What you have to do — Search the records below for the line containing "dir_mode : option Z;". Output that line and all later lines exactly; output nothing else.

[Stored items]
[Start of Attachment]

(* ===== verification/FilesSink.v ===== *)
(** * FilesSink: where a received file lands

    [capabilities/files/src/destination.rs], the Unix implementation of the
    trait of [sink.rs].  A path is the list of its components.  The file system
    is a map from paths to contents with the mode of the download directory;
    each system call can fail as a script of faults says, and a failed call
    changes nothing. *)

From S2P Require Import Prelude Text Filename Transfer.
Local Open Scope Z_scope.

Abbreviation path := (list (list N)).

Inductive ErrorKind := AlreadyExists | NotFound | InvalidInput | OtherKind.

#[export] Instance ErrorKind_eq_dec : EqDecision ErrorKind.
Proof. solve_decision. Defined.

Record Fs := mkFs {
  files : gmap path (list byte);
  dir_mode : option Z;
  syscalls : nat
}.

Definition MAX_DUPLICATE_SUFFIX : nat := 999.

(** [NAME_MAX], in bytes. *)
Definition NAME_MAX : Z := 255.

Definition SLASH : char := 0x2F%N.

(** The components of a relative path: empty ones and [.] disappear. *)
Definition components (s : str) : path :=
  List.filter (λ c, negb (bool_decide (c = [])) && negb (bool_decide (c = lit "."))) (split SLASH s).

(** [Path::join]: an absolute argument replaces the whole path. *)
Definition path_join (dir : path) (s : str) : path :=
  match s with
  | c :: _ => if (c =? SLASH)%N then components s else dir ++ components s
  | [] => dir
  end.

(** [Path::parent]. *)
Definition parent (p : path) : option path :=
  match p with [] => None | _ => Some (removelast p) end.

Definition split_extension (name : str) : str * str :=
  match rfind DOT name with
  | Some dot => if 0 <? dot
                then (default [] (slice_to name dot), default [] (slice_from name dot))
                else (name, [])
  | None => (name, [])
  end.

[End of Attachment]

Answer for the task —
  dir_mode : option Z;
  syscalls : nat
}.

Definition MAX_DUPLICATE_SUFFIX : nat := 999.

(** [NAME_MAX], in bytes. *)
Definition NAME_MAX : Z := 255.

Definition SLASH : char := 0x2F%N.

(** The components of a relative path: empty ones and [.] disappear. *)
Definition components (s : str) : path :=
  List.filter (λ c, negb (bool_decide (c = [])) && negb (bool_decide (c = lit "."))) (split SLASH s).

(** [Path::join]: an absolute argument replaces the whole path. *)
Definition path_join (dir : path) (s : str) : path :=
  match s with
  | c :: _ => if (c =? SLASH)%N then components s else dir ++ components s
  | [] => dir
  end.

(** [Path::parent]. *)
Definition parent (p : path) : option path :=
  match p with [] => None | _ => Some (removelast p) end.

Definition split_extension (name : str) : str * str :=
  match rfind DOT name with
  | Some dot => if 0 <? dot
                then (default [] (slice_to name dot), default [] (slice_from name dot))
                else (name, [])
  | None => (name, [])
  end.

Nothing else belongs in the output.